As a reminder, the international law standard on what is proportionate allows far, far more dead civilians for far less military advantage.

Amnesty's obsessive hate for Israel and willful ignorance of international law doesn't end there. It describes an airstrike that destroyed a building but didn't hurt anyone:

Israel’s deliberate destruction of civilian homes also took a heavy toll on civilians in the Gaza Strip, including on people living with disabilities. 

On 13 May, Israeli forces targeted a four-storey building in the Jabalia refugee camp. The building was home to 42 people from the extended Nabhan family. Five members of the family live with disabilities, including three being wheelchair users.  

Hussam Nabhan, an eyewitness to the attack, told Amnesty International he had received a call he believed to be from an Israeli intelligence officer at around 6pm, saying residents of the building had 15 minutes to evacuate. Hussam told the caller that there were people with disabilities in the building and they needed more time, but the caller just repeated the warning. 

After the strike, 22-year-old Haneen Nabhan was so traumatized she found it hard to talk, saying that her wheelchair had been buried under the rubble of her home so she could no longer move around independently. 

Research by Amnesty International found no evidence that the Nabhan building – and other residential buildings destroyed or damaged during the last two days of the offensive – had been used to store weapons or any other military equipment or that rockets had been launched from their direct vicinity.  

The root cause of this unspeakable violence is Israel’s system of apartheid. This system must be dismantled, the blockade of the Gaza Strip immediately lifted, and those responsible for the crime of apartheid, war crimes and other crimes under international law must be held to account,” said Morayef. 
The bias here is undeniable. According to Amnesty, Israel - for no reason whatsoever - targeted a building filled with disabled people, and ensured that it was empty before attacking. 

This is a blood libel. 

Israel has an extensive methodology for determining valid military targets. Only the most rabid antisemite would claim that Israel went through all the effort - determining a target, warning residents, choosing the appropriate weapons - just to make civilian lives miserable. And only Amnesty International is so self-righteous to assume that their parachuting in and talking to a few residents who are frightened of Hamas is enough of an investigation to determine that the targeted buildings had no military value. 

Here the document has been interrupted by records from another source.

(** * Jigsaw puzzle core of [src/App.tsx]

    A shallow embedding of the pure parts of the puzzle component: the
    piece outlines ([edgePathTop] .. [buildPiecePath]), the image tiling
    ([getPieceCoords], [imagePattern]), the edge codes ([getEdges]), the
    drop handler ([handleDrop]) and the scatter layout
    ([generateScatter]).

    Integers of the program (grid coordinates, slots, edge codes, path
    coordinates) are [Z]; the pixel arithmetic of the scatter layout is
    binary64, as JavaScript numbers are; objects used as dictionaries
    are [gmap string _]. *)

From Stdlib Require Import ZArith List Lia Bool PrimFloat Uint63.
From Stdlib Require Import SpecFloat FloatOps FloatAxioms.
From stdpp Require Import gmap strings pretty list.

Local Open Scope Z_scope.

(* ===================================================================== *)
(** ** Data *)
(* ===================================================================== *)

Module Piece.
Record t : Type := mk { id : string; label : string; slot : Z }.
End Piece.

Module Edges.
Record t : Type := mk { top : Z; right : Z; bottom : Z; left : Z }.
End Edges.

(** The program writes edge codes as bare numbers; these are the names
    the documentation gives them. *)
Definition FLAT : Z := 0.
Definition TAB : Z := 1.
Definition BLANK : Z := -1.

Definition ROWS : Z := 4.
Definition COLS : Z := 4.

(** [Array.from({ length: 16 }, (_, index) => ...)] *)
Definition pieces : list Piece.t :=
  (fun index : nat =>
     Piece.mk ("p" +:+ pretty (index + 1)%nat)
              (pretty (index + 1)%nat)
              (Z.of_nat index)) <$> seq 0 16.

Definition tabRadius : Z := 22.

(* ===================================================================== *)
(** ** Piece outlines *)
(* ===================================================================== *)

(** The outline is built as text in the path language of the host; the
    model keeps the commands apart and [pathString] joins them with single
    spaces, which is the text the program builds. *)
Inductive Cmd : Type :=
| MoveTo (x y : Z)
| LineTo (x y : Z)
| Arc (rx ry rot large sweep x y : Z)
| Close.

Definition arc (r sweep x y : Z) : Cmd := Arc r r 0 0 sweep x y.

Definition edgePathTop (edge : Z) : list Cmd :=
  if edge =? 0 then [LineTo 100 0]
  else
    let r := tabRadius in
    let sweep := if edge =? 1 then 1 else 0 in
    [LineTo (50 - r) 0; arc r sweep (50 + r) 0; LineTo 100 0].

Definition edgePathRight (edge : Z) : list Cmd :=
  if edge =? 0 then [LineTo 100 100]
  else
    let r := tabRadius in
    let sweep := if edge =? 1 then 0 else 1 in
    [LineTo 100 (50 - r); arc r sweep 100 (50 + r); LineTo 100 100].

Definition edgePathBottom (edge : Z) : list Cmd :=
  if edge =? 0 then [LineTo 0 100]
  else
    let r := tabRadius in
    let sweep := if edge =? 1 then 1 else 0 in
    [LineTo (50 + r) 100; arc r sweep (50 - r) 100; LineTo 0 100].

Definition edgePathLeft (edge : Z) : list Cmd :=
  if edge =? 0 then [LineTo 0 0]
  else
    let r := tabRadius in
    let sweep := if edge =? 1 then 0 else 1 in
    [LineTo 0 (50 + r); arc r sweep 0 (50 - r); LineTo 0 0].

Definition buildPiecePath (edges : Edges.t) : list Cmd :=
  [MoveTo 0 0]
    ++ edgePathTop (Edges.top edges)
    ++ edgePathRight (Edges.right edges)
    ++ edgePathBottom (Edges.bottom edges)
    ++ edgePathLeft (Edges.left edges)
    ++ [Close].

Definition cmdString (c : Cmd) : string :=
  match c with
  | MoveTo x y => "M " +:+ pretty x +:+ " " +:+ pretty y
  | LineTo x y => "L " +:+ pretty x +:+ " " +:+ pretty y
  | Arc rx ry rot large sweep x y =>
      "A " +:+ pretty rx +:+ " " +:+ pretty ry +:+ " " +:+ pretty rot
           +:+ " " +:+ pretty large +:+ " " +:+ pretty sweep
           +:+ " " +:+ pretty x +:+ " " +:+ pretty y
  | Close => "Z"
  end.

Fixpoint pathString (p : list Cmd) : string :=
  match p with
  | [] => ""
  | [c] => cmdString c
  | c :: p' => cmdString c +:+ " " +:+ pathString p'
  end.

(** *** Reading a path

    What the host does with the text.  A path is drawn from a current
    point; [MoveTo] starts a subpath, [LineTo] and [Arc] end at the point
    they name, [Close] returns to the start of the subpath. *)

Definition Point : Type := (Z * Z)%type.

Record Pen : Type := mkPen { current : Point; subpathStart : Point }.

Definition stepPen (pen : Pen) (c : Cmd) : Pen :=
  match c with
  | MoveTo x y => mkPen (x, y) (x, y)
  | LineTo x y => mkPen (x, y) (subpathStart pen)
  | Arc _ _ _ _ _ x y => mkPen (x, y) (subpathStart pen)
  | Close => mkPen (subpathStart pen) (subpathStart pen)
  end.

An expert on the laws of armed conflict states, accurately:
For commission of a war crime, a culpable state of mind is an essential element. Article 8 of the ICC’s Rome Statute requires a showing of either intent to harm civilians or recklessness: ordering an attack with the knowledge that the resulting harm to civilians would be “clearly excessive in relation to the … military advantage anticipated.” The high threshold for proof of a culpable state of mind is no accident. Rather, it is a recognition that a less demanding test would not adequately acknowledge the risk of harm that inevitably flows from the fog of war.
Amnesty is not interpreting international law. It is twisting international law to damn Israel - without any evidence whatsoever that Israeli actions were reckless or meant to intentionally harm civilians. 

We've come to expect such libels from Amnesty and Human Rights Watch, but it is important to call it out each time. Because the pattern of ignoring facts, and blaming Israel for war crimes that all evidence proves otherwise, and of determining the outcome of the faux "investigations" before they even occur - this pattern proves that these NGOs are not interested in the truth, in international law or even in human rights. 

Their entire aim is to demonize Israel.